AWESOME Review: Arch 8, Tetris ⋅
Perth Institute of Contemporary Art, October 8 ⋅
Review by David Zampatti ⋅
I can’t claim I’m familiar with Tetris, despite its status as one of the greatest of all video games since the Russian Alexey Pajitnov completed it in 1984, when many of the parents of the kids in the audience at PICA hadn’t been born.
I do know Rubik’s Cube, though, and Twister, and Stack, and all the other games the strong, agile, funny and empathetic dancers Ivan Ugrin, Paulien Truijen, Lorenzo Capodieci and Zahira Suliman from Erik Kaiel’s Dutch company Arch 8 have brought to this year’s Awesome Festival.

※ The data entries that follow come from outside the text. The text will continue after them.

(* ===== verification/Text.v ===== *)
(** * Text and bytes

    What the source uses of Rust's [str], [u8] and integer parsing, on byte
    lists: literals, character classes, UTF-8 validity, splitting, prefixes and
    hexadecimal digits, with the lemmas the components share. *)

From stdpp Require Import strings.
From S2P Require Import Prelude.
Local Open Scope Z_scope.

(** Byte string literals. *)
Fixpoint bs (s : string) : list Z :=
  match s with
  | EmptyString => []
  | String c s' => Z.of_nat (Ascii.nat_of_ascii c) :: bs s'
  end.

(** ** Characters *)
Definition is_digit (b : Z) : bool := bool_decide (48 <= b <= 57).
Definition is_alpha (b : Z) : bool := bool_decide (97 <= b <= 122) || bool_decide (65 <= b <= 90).
Definition is_alphanumeric (b : Z) : bool := is_digit b || is_alpha b.
(** [u8::is_ascii_whitespace]: space, tab, line feed, form feed, carriage return. *)
Definition is_whitespace (b : Z) : bool :=
  bool_decide (b = 32) || bool_decide (b = 9) || bool_decide (b = 10) || bool_decide (b = 12) ||
  bool_decide (b = 13).

(** [str::is_char_boundary] at the start of the remaining text. *)
Definition char_boundary (rest : list Z) : bool :=
  match rest with [] => true | b :: _ => negb (bool_decide (128 <= b <= 191)) end.

(** Valid UTF-8, what [str] guarantees and [String::from_utf8] checks. *)
Definition within (lo hi b : Z) : bool := bool_decide (lo <= b <= hi).
Definition utf8_2 (a b : Z) : bool := within 194 223 a && within 128 191 b.
Definition utf8_3 (a b c : Z) : bool :=
  (bool_decide (a = 224) && within 160 191 b || within 225 236 a && within 128 191 b ||
   bool_decide (a = 237) && within 128 159 b || within 238 239 a && within 128 191 b) && within 128 191 c.
Definition utf8_4 (a b c d : Z) : bool :=
  (bool_decide (a = 240) && within 144 191 b || within 241 243 a && within 128 191 b ||
   bool_decide (a = 244) && within 128 143 b) && within 128 191 c && within 128 191 d.

Fixpoint utf8_valid (l : list Z) : bool :=
  match l with
  | [] => true
  | a :: l1 =>
      if within 0 127 a then utf8_valid l1 else
        match l1 with
        | [] => false
        | b :: l2 =>
            if utf8_2 a b then utf8_valid l2 else
              match l2 with
              | [] => false
              | c :: l3 =>
                  if utf8_3 a b c then utf8_valid l3 else
                    match l3 with [] => false | d :: l4 => utf8_4 a b c d && utf8_valid l4 end
              end
        end
  end.

(** [char::to_digit]. *)
Definition to_digit (radix b : Z) : option Z :=
  let d := if is_digit b then Some (b - 48)
           else if bool_decide (97 <= b <= 122) then Some (b - 97 + 10)
           else if bool_decide (65 <= b <= 90) then Some (b - 65 + 10)
           else None in
  match d with Some d => if decide (d < radix) then Some d else None | None => None end.

Fixpoint digits_value (radix acc : Z) (l : list Z) : option Z :=
  match l with
  | [] => Some acc
  | b :: l' => d ← to_digit radix b; digits_value radix (acc * radix + d) l'
  end.

(** [from_str_radix] of an integer type with range [lo..hi]: a leading [+], and
    for a signed type a leading [-], may precede at least one digit. *)
Definition from_str_radix (signed : bool) (lo hi radix : Z) (l : list Z) : option Z :=
  let magnitude l := match l with [] => None | _ => digits_value radix 0 l end in
  v ← match l with
      | 43 :: l' => magnitude l'
      | 45 :: l' => if signed then Z.opp <$> magnitude l' else magnitude l
      | _ => magnitude l
      end;
  if decide (lo <= v <= hi) then Some v else None.

Definition parse_u8 (radix : Z) (l : list Z) : option Z := from_str_radix false 0 255 radix l.

(** ** Prefixes, splitting and matching *)
(** [str::strip_prefix] and [str::starts_with]. *)
Fixpoint strip_prefix (p l : list Z) : option (list Z) :=
  match p, l with
  | [], _ => Some l
  | x :: p', y :: l' => if decide (x = y) then strip_prefix p' l' else None
  | _ :: _, [] => None
  end.

Fixpoint take_while (f : Z -> bool) (l : list Z) : list Z * list Z :=
  match l with
  | [] => ([], [])
  | b :: l' => if f b then let '(t, r) := take_while f l' in (b :: t, r) else ([], l)
  end.

(** [str::split_once('.')]. *)
Fixpoint split_once (sep : Z) (l : list Z) : option (list Z * list Z) :=
  match l with
  | [] => None
  | b :: l' => if decide (b = sep) then Some ([], l')
               else '(t, r) ← split_once sep l'; Some (b :: t, r)
  end.

(** A [match] on string literals. *)
Fixpoint match_name {A} (s : list Z) (l : list (string * A)) : option A :=
  match l with
  | [] => None
  | (name, v) :: l' => if decide (s = bs name) then Some v else match_name s l'
  end.

(** ** Bytes and hexadecimal *)
Definition is_byte (b : Z) : Prop := 0 <= b < 256.

(** A digit of [{:02x}]. *)
Definition hex_digit (d : Z) : Z := if decide (d < 10) then 48 + d else 87 + d.

Lemma byte_cases (P : Z -> bool) b : forallb P (seqZ 0 256) = true -> is_byte b -> P b = true.
Proof.
  intros H Hb. rewrite forallb_forall in H. apply H, list_elem_of_In, elem_of_seqZ. unfold is_byte in Hb. lia.
Qed.

(** ** UTF-8 *)
Lemma within_spec lo hi b : within lo hi b = true <-> lo <= b <= hi.
Proof. unfold within. by rewrite bool_decide_eq_true. Qed.

Lemma utf8_2_high a b : utf8_2 a b = true -> 127 < a /\ 127 < b.
Proof. unfold utf8_2. rewrite andb_true_iff, !within_spec. lia. Qed.

Ltac utf8_bools := repeat (rewrite ?andb_true_iff, ?orb_true_iff, ?bool_decide_eq_true, ?within_spec in *).

Lemma utf8_3_high a b c : utf8_3 a b c = true -> 127 < a /\ 127 < b /\ 127 < c.
Proof. unfold utf8_3. intros H. utf8_bools. lia. Qed.

Lemma utf8_4_high a b c d : utf8_4 a b c d = true -> 127 < a /\ 127 < b /\ 127 < c /\ 127 < d.
Proof. unfold utf8_4. intros H. utf8_bools. lia. Qed.

(** What a valid text starts with. *)
Lemma utf8_valid_cons a l : utf8_valid (a :: l) = true ->
  exists pre rest, a :: l = a :: pre ++ rest /\ utf8_valid rest = true /\
    (0 <= a <= 127 /\ pre = [] \/ 194 <= a <= 244 /\ Forall (fun b => 127 < b) pre).
Proof.
  cbn [utf8_valid]. destruct (within 0 127 a) eqn:E0.
  { intros H. exists [], l. apply within_spec in E0. auto. }
  destruct l as [|b l2]; [done|]. destruct (utf8_2 a b) eqn:E2.
  { intros H. exists [b], l2. split_and!; [done..|]. right.
    pose proof (utf8_2_high _ _ E2). unfold utf8_2 in E2. utf8_bools. split; [lia|]. repeat constructor; lia. }
  destruct l2 as [|c l3]; [done|]. destruct (utf8_3 a b c) eqn:E3.
  { intros H. exists [b; c], l3. split_and!; [done..|]. right.
    pose proof (utf8_3_high _ _ _ E3). unfold utf8_3 in E3. utf8_bools. split; [lia|].
    repeat constructor; lia. }
  destruct l3 as [|d l4]; [done|]. intros [E4 H]%andb_true_iff. exists [b; c; d], l4. split_and!; [done..|].
  right. pose proof (utf8_4_high _ _ _ _ E4). unfold utf8_4 in E4. utf8_bools. split; [lia|].
  repeat constructor; lia.
Qed.

(** Text after an ASCII byte is valid text. *)
Lemma utf8_after_ascii l1 c l2 : utf8_valid (l1 ++ c :: l2) = true -> 0 <= c <= 127 -> utf8_valid l2 = true.
Proof.
  remember (length l1) as n eqn:En. revert l1 En. induction n as [n IH] using lt_wf_ind. intros l1 En H Hc.
  destruct l1 as [|a l1]; cbn [app] in H.
  - destruct (utf8_valid_cons _ _ H) as (pre & rest & [= ->] & Hv & [[_ ->]|[? _]]); [done|lia].
  - destruct (utf8_valid_cons _ _ H) as (pre & rest & [= E] & Hv & Hp).
    assert (Hpre : Forall (fun b => 127 < b) pre) by (destruct Hp as [[_ ->]|[_ ?]]; [constructor|done]).
    destruct (app_eq_inv _ _ _ _ E) as [(k & E1 & E2)|(k & E1 & E2)].
    + subst l1. apply (IH (length k)) with (l1 := k); [cbn in En; rewrite length_app in En; lia|done| |done].
      by rewrite E2 in Hv.
    + destruct k as [|x k]; [|exfalso]; subst.
      * cbn in E2. subst rest. apply (IH 0%nat) with (l1 := []); [cbn in *; lia|done|done|done].
      * injection E2 as <- _. rewrite Forall_app, Forall_cons in Hpre. lia.
Qed.

Lemma utf8_boundary l : utf8_valid l = true -> char_boundary l = true.
Proof.
  destruct l as [|a l]; [done|]. intros H. destruct (utf8_valid_cons _ _ H) as (pre & rest & _ & _ & Hp).
  cbn. rewrite bool_decide_eq_false_2; [done|]. destruct Hp as [[? _]|[? _]]; lia.
Qed.

Lemma utf8_tail a l : utf8_valid (a :: l) = true -> 0 <= a <= 127 -> utf8_valid l = true.
Proof. intros H. by apply (utf8_after_ascii [] a l). Qed.

Lemma ascii_digit b : is_digit b = true -> 0 <= b <= 127.
Proof. unfold is_digit. rewrite bool_decide_eq_true. lia. Qed.

Lemma ascii_alpha b : is_alpha b = true -> 0 <= b <= 127.
Proof. unfold is_alpha. rewrite orb_true_iff, !bool_decide_eq_true. lia. Qed.

Lemma take_while_valid f l : (forall b, f b = true -> 0 <= b <= 127) -> utf8_valid l = true ->
  utf8_valid (take_while f l).2 = true.
Proof.
  intros Hf. induction l as [|b l IH]; [done|]. cbn [take_while]. destruct (f b) eqn:E; [|done].
  intros H%utf8_tail; [|auto]. specialize (IH H). by destruct (take_while f l).
Qed.

Lemma take_while_app f l : (take_while f l).1 ++ (take_while f l).2 = l.
Proof.
  induction l as [|b l IH]; [done|]. cbn. destruct (f b); [|done]. destruct (take_while f l). cbn in *. by f_equal.
Qed.

Lemma strip_prefix_Some p l r : strip_prefix p l = Some r -> l = p ++ r.
Proof.
  revert l. induction p as [|x p IH]; intros [|y l] H; cbn in *; simplify_eq; try done.
  case_decide; [|done]. subst. f_equal. auto.
Qed.

Lemma from_str_radix_range s lo hi radix l v : from_str_radix s lo hi radix l = Some v -> lo <= v <= hi.
Proof.
  unfold from_str_radix. destruct (match l with [] => _ | _ => _ end) as [x|]; cbn; [|done].
  case_decide; naive_solver.
Qed.

Lemma match_name_elem {A} s (l : list (string * A)) v : match_name s l = Some v -> v ∈ l.*2.
Proof.
  induction l as [|[name w] l IH]; [done|]. cbn. case_decide; [|intros Hl; right; auto].
  intros [= <-]. by left.
Qed.

Lemma take_while_app_stop f a b : Forall (fun c => f c = true) a ->
  match b with [] => True | c :: _ => f c = false end -> take_while f (a ++ b) = (a, b).
Proof.
  induction 1 as [|c a Hc _ IH]; intros Hb; cbn.
  - destruct b as [|c b]; [done|]. cbn. by rewrite Hb.
  - rewrite Hc, IH by done. done.
Qed.

Lemma split_once_absent sep l : sep ∉ l -> split_once sep l = None.
Proof.
  induction l as [|b l IH]; [done|]. intros [Hb Hl]%not_elem_of_cons. cbn. rewrite decide_False by done.
  by rewrite IH.
Qed.

Lemma split_once_first sep a b : sep ∉ a -> split_once sep (a ++ sep :: b) = Some (a, b).
Proof.
  induction a as [|c a IH]; intros H; cbn; [by rewrite decide_True|].
  apply not_elem_of_cons in H as [Hc Ha]. rewrite decide_False by done. by rewrite IH.
Qed.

The four performers (who I suspect the kids will remember, Wiggles style, as the Orange One, the Green One, the Red One and the Blue One) work their bodies through intricate recreations of the games, like organisms that fit together and break – or slide – apart.
The technical skill and the load-bearing strength of all four is remarkable. Even the hops that propel them from set-up to set-up on the bare black stage remind me of excruciating hours of judo classes at the YMCA of my childhood.
Kaiel’s choreography is tight as a drum, with an energy bordering on violent, and the kids and their wranglers were spellbound.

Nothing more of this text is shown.